If summation of all the excitatory and inhibitory graded potentials at any moment in time brings the membrane potential of the trigger zone over the threshold value of around -50 mV, an action potential will usually be fired down the axon. This is the way that neurons transmit information over a wide range of distances, which may be one meter or more. Action potentials differ from graded potentials in that they usually have the same size and duration for any particular neuron, and they are usually conducted along the axon unchanged regardless of the distance.
Action potentials start with a rapid membrane potential change from the threshold potential of around -50 mV to a peak of around +40 mV, followed immediately by a rapid change to around -70 mV, and then a slower return to the resting potential of around -60 mV. Although the size of the potential change may vary between neurons, is usually consistent for each neuron, which is called its all-or-none property, as opposed to graded potentials, where the size varies depending on the size of the input. The action potential will be the same size regardless of if the depolarizations that caused it are just slightly over the threshold potential or if they are way over it.

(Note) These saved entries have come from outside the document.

(** Opening the next segment seals the active one. *)
Lemma open_next l b0 ids mss ms :
  NoDup (ids ++ [active l]) -> sealed l b0 ids mss ->
  seg_ok l (active l) (b0 + len (concat mss)) ms -> ms <> [] -> 0 < MaxSegmentBytes l ->
  (forall f, is_Some (fs l !! f) -> fcleaned f = false /\ fbase f <= b0 + len (concat mss)) ->
  let nb := b0 + len (concat (mss ++ [ms])) in
  exists l1, new_segment nb (MaxSegmentBytes l) false l = Ret (length (heap l)) l1 /\
    MaxSegmentBytes l1 = MaxSegmentBytes l /\ MaxLogBytes l1 = MaxLogBytes l /\ compact l1 = compact l /\
    segments l1 = segments l /\
    sealed l1 b0 (ids ++ [active l]) (mss ++ [ms]) /\ seg_ok l1 (length (heap l)) nb [] /\
    NoDup ((ids ++ [active l]) ++ [length (heap l)]) /\
    (forall f, is_Some (fs l1 !! f) -> fcleaned f = false /\ fbase f <= nb).
Proof.
  intros Hnd Hs Hok Hne Hmax Hfs nb.
  assert (Hnb : b0 + len (concat mss) < nb).
  { unfold nb. rewrite concat_app. cbn [concat]. rewrite app_nil_r. destruct ms; [congruence|].
    unfold len. rewrite length_app. simpl length. lia. }
  assert (Hfresh : forall k, fs l !! mkName nb k false = None).
  { intros k. destruct (fs l !! mkName nb k false) eqn:E; [|reflexivity].
    destruct (Hfs (mkName nb k false)) as [_ Hle]; [eauto|cbn [fbase] in Hle; lia]. }
  destruct (NewSegment_fresh (fs l) nb (MaxSegmentBytes l) (Hfresh KLog) (Hfresh KIndex)) as (sn & En & Hbn & Hmn & Hrn).
  unfold new_segment. rewrite En. eexists. split; [reflexivity|]. cbn [MaxSegmentBytes MaxLogBytes compact segments].
  split; [reflexivity|]. split; [reflexivity|]. split; [reflexivity|]. split; [reflexivity|].
  set (l1 := set_heap _ _).
  assert (Hfr : forall f, fbase f < nb -> fs l1 !! f = fs l !! f).
  { intros f Hf. cbn. rewrite !lookup_insert_ne; [reflexivity| |]; intros <-; cbn [fbase] in Hf; lia. }
  assert (Hhp : forall x, (x < length (heap l))%nat -> heap l1 !! x = heap l !! x).
  { intros x Hx. cbn. apply lookup_app_l, Hx. }
  pose proof Hok as (sa & Hsa & _). apply lookup_lt_Some in Hsa.
  split_and!.
  - apply sealed_app; [exact (sealed_length _ _ _ _ Hs)|]. split.
    + apply (sealed_frame l l1); [|reflexivity| |exact Hs].
      * intros x Hx. apply Hhp. eapply sealed_lt; eassumption.
      * intros f Hf _. apply Hfr. lia.
    + cbn [sealed]. split; [exact Hne|]. split; [|exact I].
      apply (seg_ok_frame l l1); [apply Hhp, Hsa|reflexivity| |exact Hok]. intros k. apply Hfr. cbn [fbase]. lia.
  - exists sn. split; [cbn; rewrite lookup_app_r, Nat.sub_diag by lia; reflexivity|].
    split_and!; [exact Hbn|exact Hmn|exact Hrn|constructor|unfold len; simpl; lia].
  - apply list.NoDup_app. split; [exact Hnd|]. split; [|apply NoDup_singleton].
    intros x Hx Hin. apply list_elem_of_singleton in Hin. subst x.
    apply elem_of_app in Hx as [Hx|Hx]; [apply (sealed_lt _ _ _ _ _ Hs) in Hx; lia|].
    apply list_elem_of_singleton in Hx. lia.
  - intros f Hf. destruct (decide (fbase f = nb)) as [E|E].
    + destruct (fcleaned f) eqn:Ec; [|split; [reflexivity|lia]]. exfalso.
      cbn in Hf. rewrite !lookup_insert_ne in Hf by (intros <-; discriminate).
      apply Hfs in Hf as [Hf _]. congruence.
    + cbn in Hf. rewrite !lookup_insert_ne in Hf by (intros <-; apply E; reflexivity).
      apply Hfs in Hf as [Hc Hle]. split; [exact Hc|lia].
Qed.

The short duration of action potentials is usually just a few milliseconds, which is also different from graded potentials which may have a much longer duration depending on the duration of the input. The action potential waveform is usually conducted unchanged from the trigger zone to the axon terminals at speeds ranging from one to 100 meters per second. Large diameter axons and myelinated axons conduct action potentials faster than small diameter and unmyelinated axons. For myelinated axons, the action potential moves faster through each myelinated segment, and slower through each node of Ranvier. This is called saltatory conduction from a Latin word for jumping, because it appears to jump from node to node.